Mas, por algum milagre, eu ainda estava inteira.
E, apesar da quentura, a dor ia embora aos poucos.
Demorei um pouco para conseguir me levantar, ainda sentido o fogo em cada um dos meus membros.
Olhei para Loki.
Ele estava sério, agora, e segurava um espelho rústico com moldura de madeira entalhada.
Ainda tonta, me aproximei dele.
E fiquei em choque.
Meu rosto, meu cabelo... Tudo estava envolvido em fogo. Minha pele não estava queimada, apenas um rosto com óculos por trás das labaredas... E meu cabelo parecia ter vida própria, como serpentes incandescentes balançando ao vento.
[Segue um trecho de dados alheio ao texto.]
(** The store as the files initialise it: [BANNED_USERS = []]. *)
Definition no_bans : Store := {| BANNED_USERS := [] |}.

Definition carol_and_root_banned : Store :=
  {| BANNED_USERS := ["carol"; "root"] |}.

End Scenario.

(** ** Example 1: the nested conditionals *)

Module Example1.

(** [res.vis !== "private" && !BANNED_USERS.includes(user.name)] only reads
    the ban list when its left operand is true. *)
Definition isAllowed (user : User) (res : Resource) : M bool :=
  if is_admin user then ret true
  else
    if String.eqb (name user) (owner res) then
      banned <- read_BANNED_USERS ;;
      ret (negb (includes banned (name user)))
    else
      if Tier_eqb (tier user) tier_premium then
        if negb (Visibility_eqb (vis res) vis_private) then
          banned <- read_BANNED_USERS ;;
          ret (negb (includes banned (name user)))
        else ret false
      else
        if Visibility_eqb (vis res) vis_public then
          banned <- read_BANNED_USERS ;;
          ret (negb (includes banned (name user)))
        else ret false.

End Example1.

(** ** Further subjects and objects used as concrete cases *)

Module Cases.

Definition dave : User :=
  {| name := "dave"; tier := tier_basic; is_admin := false |}.

Definition erin : User :=
  {| name := "erin"; tier := tier_premium; is_admin := false |}.

Definition premium_of_dave : Resource :=
  {| vis := vis_premium; owner := "dave" |}.

Definition private_of_dave : Resource :=
  {| vis := vis_private; owner := "dave" |}.

Definition dave_banned : Store := {| BANNED_USERS := ["dave"] |}.

End Cases.

(** * Properties *)

Import Example4 Spec.

(** ** Running monadic code *)

#[local] Arguments bind {A B} m k s : simpl never.

Lemma value_ret {A : Type} (a : A) (s : Store) : value (ret a) s = a.
Proof. reflexivity. Qed.

Lemma store_after_ret {A : Type} (a : A) (s : Store) :
  store_after (ret a) s = s.
Proof. reflexivity. Qed.

Lemma bind_run {A B : Type} (m : M A) (k : A -> M B) (s : Store) :
  bind m k s = k (value m s) (store_after m s).
Proof. unfold bind, value, store_after. destruct (m s); reflexivity. Qed.

(** ** The chain walk, one evaluator at a time *)

Section ChainWalk.

Variables (user : User) (res : Resource).

Lemma evaluatePolicy_decisive fn rest s b :
  value (fn user res) s = Some b ->
  evaluatePolicy (fn :: rest) user res s
  = (Some b, store_after (fn user res) s).
Proof.
  intros H. simpl. rewrite bind_run, H. reflexivity.
Qed.

Lemma evaluatePolicy_abstain fn rest s :
  value (fn user res) s = None ->
  evaluatePolicy (fn :: rest) user res s
  = evaluatePolicy rest user res (store_after (fn user res) s).
Proof.
  intros H. simpl. rewrite bind_run, H. reflexivity.
Qed.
Era realmente... Sobrenatural.
Alguma coisa dentro de mim se manifestou.
E eu vi o rosto que pegava fogo sorrir pelo espelho.
Loki também sorriu, nada angelical.
Ouvi um relincho, e quando me virei vi um grande cavalo negro saltar sobre as chamas e aterrissar ao meu lado.
Assim como o meu cabelo, a crina dele pegava fogo.
Passei as mãos pelo animal, satisfeita.
Mas eu não sabia por que diabos eu estava satisfeita, quase feliz! Era como se... Eu não fosse mais eu.
E estivesse perdendo o controle sobre mim mesma.
- E então – diz Loki, enquanto eu ficava cada vez mais confusa, com uma estranha empolgação me dominando. – Pronta para suas primeiras aventuras?